# Locomotive for the kids.



## longbow (Mar 31, 2009)

Lisa and I took her daughter and the dogs out to the desert to do a little shooting. Mostly we just went out to drive around and get out. We stopped at the first Locomotive Springs and all the fish were dead and floating on the top. All carp. We went to the second one and there were trout everywhere. I had my fishing pole in the back so I threw a gold Blue Fox out and caught a small trout. Ali is a bit handicapped and isn't able to fish well but she got the hang of it and had a blast. She got bites on nearly every cast. We threw all of them back but the deeply hooked ones. We check the third spring but didn't fish it.
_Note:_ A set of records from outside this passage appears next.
(** ** The database wrapper, for the other statements *)

Lemma queryWith_ok {A} served text (perform : Db.Database -> A * Db.Database) h :
  fault served = None ->
  exists h' extra,
    queryWith served text perform h = (Resolved (fst (perform (db (world h)))), h') /\
    db (world h') = snd (perform (db (world h))) /\
    now (world h') = now (world h) + Z.of_N (elapsed served) /\
    lines h' = (lines h ++ extra)%list /\
    (forall line, In line extra -> exists duration, line = (Warn, SlowStatement duration text)).
Proof.
  intros Hf. unfold queryWith, poolQueryWith. unfold_run. unfold dateNow, advance.
  cbn [world lines db now console]. rewrite Hf.
  destruct (perform (db (world h))) as [rows db'] eqn:Hp. cbn [world lines db now console fst snd].
  destruct (1000 <? _); cbn [world lines db now console].
  - do 2 eexists. split; [reflexivity|]. cbn [world lines db now]. repeat split.
    intros line [<- | []]. eexists. reflexivity.
  - exists (mkHost (mkWorld db' (now (world h) + Z.of_N (elapsed served)) (console (world h)))
                   (lines h)), [].
    cbn [world lines db now]. rewrite app_nil_r. repeat split. intros line [].
Qed.

Lemma queryWith_fault {A} served text (perform : Db.Database -> A * Db.Database) h e :
  fault served = Some e ->
  queryWith served text perform h =
    (Rejected e,
     mkHost (mkWorld (db (world h)) (now (world h) + Z.of_N (elapsed served)) (console (world h)))
            (lines h ++ [(Err, StatementError e)])).
Proof.
  intros Hf. unfold queryWith, poolQueryWith. unfold_run. unfold dateNow, advance.
  cbn [world lines db now console]. rewrite Hf. reflexivity.
Qed.

(** ** The auto-sync middleware *)

Ltac unfold_middleware :=
  unfold AutoSync.next, AutoSync.triggerBackgroundSync, queryWith, poolQueryWith,
    AutoSync.onHost;
  unfold_run; unfold dateNow, advance; cbn [world lines db now console
    AutoSync.host AutoSync.lastSyncCheck AutoSync.process AutoSync.nextCalls fst snd].

Lemma maxCreatedAt_from rows :
  forall acc,
    fold_left
      (fun acc l =>
         match acc with
         | None => Some (Db.sl_created_at l)
         | Some t => Some (Z.max t (Db.sl_created_at l))
         end) rows (Some acc)
    = Some (fold_left (fun t l => Z.max t (Db.sl_created_at l)) rows acc).
Proof. induction rows as [|l rows IH]; intros acc; cbn; auto. Qed.

Lemma fold_max_spec rows :
  forall acc,
    let t := fold_left (fun t l => Z.max t (Db.sl_created_at l)) rows acc in
    acc <= t /\ (forall l, In l rows -> Db.sl_created_at l <= t) /\
    (t = acc \/ exists l, In l rows /\ Db.sl_created_at l = t).
Proof.
  induction rows as [|l rows IH]; intros acc; cbn.
  - split; [lia|]. split; [intros l []|]. auto.
  - specialize (IH (Z.max acc (Db.sl_created_at l))). cbv zeta in IH.
    destruct IH as (H1 & H2 & H3). split; [lia|]. split.
    + intros l' [<- | Hin]; [lia | auto].
    + destruct H3 as [H3 | (l' & Hin & Heq)].
      * destruct (Z.max_spec acc (Db.sl_created_at l)) as [[_ Hm] | [_ Hm]].
        -- right. exists l. split; [left; reflexivity | congruence].
        -- left. congruence.
      * right. exists l'. auto.
Qed.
Someone had been there and there was blood in the snow so they must have caught some.
If you want a great place to take your kids I would suggest Locomotive Springs.
[attachment=0:1vhxkm6w]Locomotive.JPG[/attachment:1vhxkm6w]


----------



## N8ON (Oct 7, 2010)

Looks fun, how was the shooting? We used to make an Easter trip out there with a friends family to shoot and chase some rabbits. It has been a while though. We never stopped to fish, looks like we should have!


----------



## longbow (Mar 31, 2009)

I stopped at the patch of sage just before Rocky point and went for a walk while the girls stayed in the truck. I jumped one jack and missed him. ****. I talked to one group and they saw quite a few south of Kelton on the south side of the old railroad grade and West of that creapy old cemetary.


----------



## Beast (Apr 4, 2010)

I spent a few winters out there on a ranch, and still kick my self in the butt for not going there to fish. congrats on the fish


----------



## Bax* (Dec 14, 2008)

Thanks for the report! 8) 

Getting the kids outdoors is always a great thing to do with dad


----------



## sneakyhunter87 (Dec 23, 2010)

thanks for the tip, sounds like a good place to take my 4 year old this year!


----------